Directions.
The records below hold a stretch from the line with "Some (s, Ok s)." through the line with "(f s, Ok tt)."; return exactly those lines, ends included, and nothing more.

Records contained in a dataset

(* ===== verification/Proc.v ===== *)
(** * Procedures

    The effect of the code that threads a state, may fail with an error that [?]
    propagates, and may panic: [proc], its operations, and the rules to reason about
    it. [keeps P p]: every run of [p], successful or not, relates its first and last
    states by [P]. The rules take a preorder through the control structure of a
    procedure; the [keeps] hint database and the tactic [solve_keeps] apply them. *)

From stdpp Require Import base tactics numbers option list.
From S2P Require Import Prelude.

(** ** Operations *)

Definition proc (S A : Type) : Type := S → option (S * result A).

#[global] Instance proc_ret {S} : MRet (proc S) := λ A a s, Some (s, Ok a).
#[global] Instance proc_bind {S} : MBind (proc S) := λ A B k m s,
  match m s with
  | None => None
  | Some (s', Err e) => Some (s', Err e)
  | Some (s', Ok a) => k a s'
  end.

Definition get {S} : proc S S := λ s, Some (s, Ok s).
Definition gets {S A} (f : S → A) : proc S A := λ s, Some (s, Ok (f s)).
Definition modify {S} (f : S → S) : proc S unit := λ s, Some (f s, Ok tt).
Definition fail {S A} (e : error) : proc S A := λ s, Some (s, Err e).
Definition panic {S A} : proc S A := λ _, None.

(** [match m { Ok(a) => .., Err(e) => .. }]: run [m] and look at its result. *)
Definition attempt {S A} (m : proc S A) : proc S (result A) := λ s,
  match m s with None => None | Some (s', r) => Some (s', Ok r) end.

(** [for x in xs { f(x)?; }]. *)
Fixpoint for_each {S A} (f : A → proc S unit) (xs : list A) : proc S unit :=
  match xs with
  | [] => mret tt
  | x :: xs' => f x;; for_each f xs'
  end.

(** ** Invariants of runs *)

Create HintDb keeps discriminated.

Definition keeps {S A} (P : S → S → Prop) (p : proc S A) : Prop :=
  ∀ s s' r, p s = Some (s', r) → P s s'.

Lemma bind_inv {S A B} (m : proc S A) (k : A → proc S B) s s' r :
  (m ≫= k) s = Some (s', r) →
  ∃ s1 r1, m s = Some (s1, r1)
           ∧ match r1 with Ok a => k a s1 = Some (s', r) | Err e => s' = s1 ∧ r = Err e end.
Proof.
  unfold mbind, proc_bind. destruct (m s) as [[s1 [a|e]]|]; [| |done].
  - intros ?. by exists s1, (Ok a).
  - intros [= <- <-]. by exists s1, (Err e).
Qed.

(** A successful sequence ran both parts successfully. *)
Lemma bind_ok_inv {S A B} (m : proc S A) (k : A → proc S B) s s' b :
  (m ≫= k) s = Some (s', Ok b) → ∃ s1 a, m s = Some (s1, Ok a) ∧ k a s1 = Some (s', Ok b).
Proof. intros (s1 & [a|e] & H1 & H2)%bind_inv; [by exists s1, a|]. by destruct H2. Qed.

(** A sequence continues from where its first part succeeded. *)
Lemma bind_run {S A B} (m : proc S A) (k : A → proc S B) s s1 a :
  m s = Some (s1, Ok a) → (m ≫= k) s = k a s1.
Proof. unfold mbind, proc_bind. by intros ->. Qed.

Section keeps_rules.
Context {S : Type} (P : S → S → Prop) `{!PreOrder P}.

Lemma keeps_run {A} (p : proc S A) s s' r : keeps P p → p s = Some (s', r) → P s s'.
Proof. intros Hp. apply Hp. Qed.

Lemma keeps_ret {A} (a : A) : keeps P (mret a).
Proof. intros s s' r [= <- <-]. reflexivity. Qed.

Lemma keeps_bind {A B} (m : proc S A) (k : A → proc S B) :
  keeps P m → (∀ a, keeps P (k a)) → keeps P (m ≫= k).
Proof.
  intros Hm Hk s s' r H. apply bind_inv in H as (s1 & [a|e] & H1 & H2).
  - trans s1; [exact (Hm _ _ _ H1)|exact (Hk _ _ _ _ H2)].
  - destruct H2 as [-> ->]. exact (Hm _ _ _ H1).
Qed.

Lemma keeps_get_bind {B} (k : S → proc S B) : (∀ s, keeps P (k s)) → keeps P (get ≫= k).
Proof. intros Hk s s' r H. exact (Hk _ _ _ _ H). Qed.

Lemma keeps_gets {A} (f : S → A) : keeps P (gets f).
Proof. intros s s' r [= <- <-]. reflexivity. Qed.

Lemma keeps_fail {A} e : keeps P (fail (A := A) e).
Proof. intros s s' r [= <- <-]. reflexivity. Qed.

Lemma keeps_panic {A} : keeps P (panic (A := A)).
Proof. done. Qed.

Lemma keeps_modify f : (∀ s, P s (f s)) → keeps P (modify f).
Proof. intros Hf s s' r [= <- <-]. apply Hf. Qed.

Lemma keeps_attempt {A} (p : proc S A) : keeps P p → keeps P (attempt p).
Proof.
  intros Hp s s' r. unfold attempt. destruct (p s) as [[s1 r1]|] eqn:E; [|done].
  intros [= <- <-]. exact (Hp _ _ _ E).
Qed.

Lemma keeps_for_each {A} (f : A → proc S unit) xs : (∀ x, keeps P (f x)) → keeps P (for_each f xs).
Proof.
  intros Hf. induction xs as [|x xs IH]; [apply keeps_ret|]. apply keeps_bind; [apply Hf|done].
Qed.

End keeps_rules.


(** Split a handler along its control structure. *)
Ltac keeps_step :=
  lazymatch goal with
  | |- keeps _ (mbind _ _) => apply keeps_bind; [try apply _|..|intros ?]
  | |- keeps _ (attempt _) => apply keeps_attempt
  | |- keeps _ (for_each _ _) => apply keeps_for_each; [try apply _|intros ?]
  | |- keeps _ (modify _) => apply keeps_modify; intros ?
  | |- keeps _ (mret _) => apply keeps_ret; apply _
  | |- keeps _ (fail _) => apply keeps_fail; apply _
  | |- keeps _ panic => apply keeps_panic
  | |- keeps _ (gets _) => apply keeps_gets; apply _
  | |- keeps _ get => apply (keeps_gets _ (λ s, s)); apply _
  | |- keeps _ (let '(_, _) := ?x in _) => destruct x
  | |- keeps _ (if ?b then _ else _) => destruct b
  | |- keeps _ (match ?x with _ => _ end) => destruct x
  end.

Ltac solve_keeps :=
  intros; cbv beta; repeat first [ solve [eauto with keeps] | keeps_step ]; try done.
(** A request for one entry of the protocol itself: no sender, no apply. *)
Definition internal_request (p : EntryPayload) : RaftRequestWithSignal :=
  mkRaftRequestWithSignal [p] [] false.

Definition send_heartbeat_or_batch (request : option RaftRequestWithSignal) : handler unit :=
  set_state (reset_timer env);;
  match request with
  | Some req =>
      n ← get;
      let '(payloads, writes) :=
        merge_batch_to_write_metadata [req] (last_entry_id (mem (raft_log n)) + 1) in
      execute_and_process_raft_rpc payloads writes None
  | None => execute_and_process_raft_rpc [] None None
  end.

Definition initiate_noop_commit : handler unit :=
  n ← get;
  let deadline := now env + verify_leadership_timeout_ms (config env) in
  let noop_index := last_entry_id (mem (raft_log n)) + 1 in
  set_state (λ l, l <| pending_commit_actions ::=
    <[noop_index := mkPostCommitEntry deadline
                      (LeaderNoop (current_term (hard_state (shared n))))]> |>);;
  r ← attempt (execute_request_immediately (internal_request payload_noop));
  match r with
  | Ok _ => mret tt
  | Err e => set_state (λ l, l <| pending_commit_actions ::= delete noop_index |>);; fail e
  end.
==
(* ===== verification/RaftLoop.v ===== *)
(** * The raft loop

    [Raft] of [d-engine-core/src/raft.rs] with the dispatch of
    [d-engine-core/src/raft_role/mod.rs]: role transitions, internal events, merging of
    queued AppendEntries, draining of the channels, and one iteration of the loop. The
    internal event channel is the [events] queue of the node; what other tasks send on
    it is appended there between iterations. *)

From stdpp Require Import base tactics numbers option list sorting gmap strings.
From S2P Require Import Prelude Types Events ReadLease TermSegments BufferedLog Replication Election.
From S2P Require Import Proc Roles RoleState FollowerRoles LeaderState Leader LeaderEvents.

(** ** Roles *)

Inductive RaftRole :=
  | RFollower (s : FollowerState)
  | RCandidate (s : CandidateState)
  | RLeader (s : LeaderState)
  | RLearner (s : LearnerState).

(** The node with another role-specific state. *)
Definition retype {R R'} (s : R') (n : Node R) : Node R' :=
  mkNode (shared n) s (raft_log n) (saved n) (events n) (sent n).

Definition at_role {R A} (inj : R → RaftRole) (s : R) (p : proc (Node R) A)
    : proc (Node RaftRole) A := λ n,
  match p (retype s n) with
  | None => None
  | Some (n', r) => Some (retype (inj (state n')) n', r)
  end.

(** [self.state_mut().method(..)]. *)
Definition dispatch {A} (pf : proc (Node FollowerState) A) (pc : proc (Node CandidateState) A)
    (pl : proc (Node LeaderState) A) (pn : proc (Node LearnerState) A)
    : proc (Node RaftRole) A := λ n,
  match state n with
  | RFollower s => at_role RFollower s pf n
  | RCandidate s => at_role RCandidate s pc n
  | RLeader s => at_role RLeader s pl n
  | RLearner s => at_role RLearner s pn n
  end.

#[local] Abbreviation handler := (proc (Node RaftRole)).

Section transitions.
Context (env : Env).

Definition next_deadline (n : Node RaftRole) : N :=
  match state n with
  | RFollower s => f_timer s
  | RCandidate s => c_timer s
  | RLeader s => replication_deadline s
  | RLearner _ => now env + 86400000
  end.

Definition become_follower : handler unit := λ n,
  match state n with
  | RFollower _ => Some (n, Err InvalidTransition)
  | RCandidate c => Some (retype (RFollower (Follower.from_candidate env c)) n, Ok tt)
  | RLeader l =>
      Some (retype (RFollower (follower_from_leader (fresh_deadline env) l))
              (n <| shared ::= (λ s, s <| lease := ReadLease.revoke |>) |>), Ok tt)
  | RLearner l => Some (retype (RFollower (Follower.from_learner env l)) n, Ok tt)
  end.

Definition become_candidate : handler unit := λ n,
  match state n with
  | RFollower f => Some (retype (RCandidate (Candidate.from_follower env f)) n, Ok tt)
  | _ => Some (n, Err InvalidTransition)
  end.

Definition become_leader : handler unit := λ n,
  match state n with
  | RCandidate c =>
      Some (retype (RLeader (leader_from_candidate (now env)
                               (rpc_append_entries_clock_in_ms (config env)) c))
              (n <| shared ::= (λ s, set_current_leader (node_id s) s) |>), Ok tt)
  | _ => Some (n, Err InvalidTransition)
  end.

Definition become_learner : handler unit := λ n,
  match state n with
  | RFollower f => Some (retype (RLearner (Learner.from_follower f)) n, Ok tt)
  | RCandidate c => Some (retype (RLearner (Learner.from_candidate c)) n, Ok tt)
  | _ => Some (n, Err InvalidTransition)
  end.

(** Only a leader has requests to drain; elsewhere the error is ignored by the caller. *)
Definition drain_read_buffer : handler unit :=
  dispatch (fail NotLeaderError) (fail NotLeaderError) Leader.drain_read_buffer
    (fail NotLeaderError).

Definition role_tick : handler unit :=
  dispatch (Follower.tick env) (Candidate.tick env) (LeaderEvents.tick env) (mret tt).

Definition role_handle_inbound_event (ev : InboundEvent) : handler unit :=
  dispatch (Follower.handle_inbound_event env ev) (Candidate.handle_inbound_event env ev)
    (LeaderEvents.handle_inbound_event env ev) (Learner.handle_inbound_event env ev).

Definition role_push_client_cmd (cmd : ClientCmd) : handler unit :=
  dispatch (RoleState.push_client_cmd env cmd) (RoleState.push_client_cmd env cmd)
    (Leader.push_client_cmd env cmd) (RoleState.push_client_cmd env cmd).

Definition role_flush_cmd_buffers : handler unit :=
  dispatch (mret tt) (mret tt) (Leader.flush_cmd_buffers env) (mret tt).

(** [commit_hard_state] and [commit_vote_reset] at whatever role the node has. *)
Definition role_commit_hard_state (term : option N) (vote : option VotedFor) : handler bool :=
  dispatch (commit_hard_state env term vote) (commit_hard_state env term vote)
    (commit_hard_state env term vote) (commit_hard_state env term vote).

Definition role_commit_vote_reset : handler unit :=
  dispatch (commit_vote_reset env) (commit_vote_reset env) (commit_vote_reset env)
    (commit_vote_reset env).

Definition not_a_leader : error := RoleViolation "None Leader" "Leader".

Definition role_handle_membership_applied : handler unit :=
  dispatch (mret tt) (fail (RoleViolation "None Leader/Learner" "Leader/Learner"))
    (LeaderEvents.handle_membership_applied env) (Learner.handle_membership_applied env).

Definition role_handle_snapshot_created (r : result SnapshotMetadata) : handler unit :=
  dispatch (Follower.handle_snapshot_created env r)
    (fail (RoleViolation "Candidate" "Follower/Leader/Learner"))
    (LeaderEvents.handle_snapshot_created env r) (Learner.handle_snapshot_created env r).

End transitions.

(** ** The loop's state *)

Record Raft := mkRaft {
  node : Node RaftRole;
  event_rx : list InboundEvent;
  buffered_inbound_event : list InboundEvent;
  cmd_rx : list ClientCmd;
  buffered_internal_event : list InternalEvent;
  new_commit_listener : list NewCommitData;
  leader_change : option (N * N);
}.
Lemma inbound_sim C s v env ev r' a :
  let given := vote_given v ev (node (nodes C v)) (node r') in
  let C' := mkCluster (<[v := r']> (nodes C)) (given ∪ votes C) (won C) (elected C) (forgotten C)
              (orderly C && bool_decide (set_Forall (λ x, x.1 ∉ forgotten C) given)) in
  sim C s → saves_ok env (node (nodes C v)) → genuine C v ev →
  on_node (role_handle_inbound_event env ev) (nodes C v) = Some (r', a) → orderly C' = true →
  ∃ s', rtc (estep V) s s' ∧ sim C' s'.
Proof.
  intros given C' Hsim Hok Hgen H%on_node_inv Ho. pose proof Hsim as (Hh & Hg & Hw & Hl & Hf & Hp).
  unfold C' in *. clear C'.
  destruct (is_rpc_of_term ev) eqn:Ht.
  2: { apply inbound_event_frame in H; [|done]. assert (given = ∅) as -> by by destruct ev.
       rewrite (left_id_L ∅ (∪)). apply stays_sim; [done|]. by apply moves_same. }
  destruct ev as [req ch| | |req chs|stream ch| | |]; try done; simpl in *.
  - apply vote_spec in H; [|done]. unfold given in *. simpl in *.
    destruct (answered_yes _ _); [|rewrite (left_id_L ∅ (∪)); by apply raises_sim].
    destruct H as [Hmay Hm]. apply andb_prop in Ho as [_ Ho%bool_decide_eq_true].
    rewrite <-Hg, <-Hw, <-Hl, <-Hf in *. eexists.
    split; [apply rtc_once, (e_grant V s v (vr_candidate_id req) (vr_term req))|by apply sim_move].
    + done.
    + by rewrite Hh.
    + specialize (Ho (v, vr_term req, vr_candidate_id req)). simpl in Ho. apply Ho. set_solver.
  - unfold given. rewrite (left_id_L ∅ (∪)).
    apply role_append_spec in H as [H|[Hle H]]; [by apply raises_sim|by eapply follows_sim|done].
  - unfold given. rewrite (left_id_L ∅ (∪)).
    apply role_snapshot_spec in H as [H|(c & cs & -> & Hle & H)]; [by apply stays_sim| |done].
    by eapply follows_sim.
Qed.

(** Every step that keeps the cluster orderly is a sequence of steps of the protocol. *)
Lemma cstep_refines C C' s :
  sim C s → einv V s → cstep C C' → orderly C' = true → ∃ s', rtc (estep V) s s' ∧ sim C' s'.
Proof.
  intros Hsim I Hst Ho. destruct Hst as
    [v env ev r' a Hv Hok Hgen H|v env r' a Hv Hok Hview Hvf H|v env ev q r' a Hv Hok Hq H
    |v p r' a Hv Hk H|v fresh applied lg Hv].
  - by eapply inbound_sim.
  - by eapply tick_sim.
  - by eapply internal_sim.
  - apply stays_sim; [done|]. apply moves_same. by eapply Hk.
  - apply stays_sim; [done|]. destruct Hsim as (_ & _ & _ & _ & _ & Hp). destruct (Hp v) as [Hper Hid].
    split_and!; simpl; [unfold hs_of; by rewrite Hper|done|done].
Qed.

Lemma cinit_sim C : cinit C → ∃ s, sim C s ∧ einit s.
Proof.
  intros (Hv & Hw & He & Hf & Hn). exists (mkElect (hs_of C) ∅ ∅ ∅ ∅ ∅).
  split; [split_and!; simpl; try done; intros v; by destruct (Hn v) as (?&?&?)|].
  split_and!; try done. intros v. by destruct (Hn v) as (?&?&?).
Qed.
* * *
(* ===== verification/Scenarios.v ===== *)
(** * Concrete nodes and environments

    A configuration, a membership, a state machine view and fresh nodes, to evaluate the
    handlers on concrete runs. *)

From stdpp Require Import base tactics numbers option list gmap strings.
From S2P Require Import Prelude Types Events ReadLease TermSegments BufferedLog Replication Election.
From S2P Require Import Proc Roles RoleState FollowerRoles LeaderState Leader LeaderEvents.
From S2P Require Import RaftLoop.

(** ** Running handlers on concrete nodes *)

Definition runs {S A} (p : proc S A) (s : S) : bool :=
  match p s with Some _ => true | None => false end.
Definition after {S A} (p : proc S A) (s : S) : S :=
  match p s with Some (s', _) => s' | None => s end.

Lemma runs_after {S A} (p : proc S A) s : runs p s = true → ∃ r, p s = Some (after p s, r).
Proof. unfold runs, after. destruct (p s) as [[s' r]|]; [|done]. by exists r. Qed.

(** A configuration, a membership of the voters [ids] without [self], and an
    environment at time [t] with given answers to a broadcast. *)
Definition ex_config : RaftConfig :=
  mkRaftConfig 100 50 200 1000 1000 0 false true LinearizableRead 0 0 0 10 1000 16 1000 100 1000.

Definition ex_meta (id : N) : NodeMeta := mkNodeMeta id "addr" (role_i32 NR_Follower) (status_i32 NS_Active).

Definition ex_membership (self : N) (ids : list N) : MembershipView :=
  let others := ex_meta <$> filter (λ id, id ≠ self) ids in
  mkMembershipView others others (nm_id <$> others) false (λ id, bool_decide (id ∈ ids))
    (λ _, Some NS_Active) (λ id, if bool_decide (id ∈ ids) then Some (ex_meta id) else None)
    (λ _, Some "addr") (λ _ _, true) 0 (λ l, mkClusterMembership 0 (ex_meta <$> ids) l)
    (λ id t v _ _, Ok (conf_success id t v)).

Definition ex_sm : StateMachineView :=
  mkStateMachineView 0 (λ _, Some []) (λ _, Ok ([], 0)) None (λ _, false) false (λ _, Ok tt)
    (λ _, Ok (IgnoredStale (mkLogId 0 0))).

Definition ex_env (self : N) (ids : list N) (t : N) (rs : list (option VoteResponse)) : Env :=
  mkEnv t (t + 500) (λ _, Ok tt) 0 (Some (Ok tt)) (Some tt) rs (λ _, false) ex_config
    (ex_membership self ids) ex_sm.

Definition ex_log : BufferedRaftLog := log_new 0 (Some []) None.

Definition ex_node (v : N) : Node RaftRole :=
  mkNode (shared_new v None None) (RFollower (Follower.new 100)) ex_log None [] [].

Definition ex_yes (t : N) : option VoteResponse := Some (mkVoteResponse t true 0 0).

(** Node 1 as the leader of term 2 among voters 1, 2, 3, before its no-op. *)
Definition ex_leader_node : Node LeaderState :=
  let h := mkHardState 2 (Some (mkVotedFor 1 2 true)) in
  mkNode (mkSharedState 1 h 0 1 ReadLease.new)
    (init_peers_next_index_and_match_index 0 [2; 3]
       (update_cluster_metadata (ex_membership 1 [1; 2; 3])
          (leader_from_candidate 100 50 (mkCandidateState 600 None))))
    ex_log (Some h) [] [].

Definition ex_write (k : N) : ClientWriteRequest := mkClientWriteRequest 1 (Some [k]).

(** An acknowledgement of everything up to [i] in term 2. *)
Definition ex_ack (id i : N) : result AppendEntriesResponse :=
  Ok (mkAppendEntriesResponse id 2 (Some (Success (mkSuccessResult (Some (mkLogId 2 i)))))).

Written answer.
Definition get {S} : proc S S := λ s, Some (s, Ok s).
Definition gets {S A} (f : S → A) : proc S A := λ s, Some (s, Ok (f s)).
Definition modify {S} (f : S → S) : proc S unit := λ s, Some (f s, Ok tt).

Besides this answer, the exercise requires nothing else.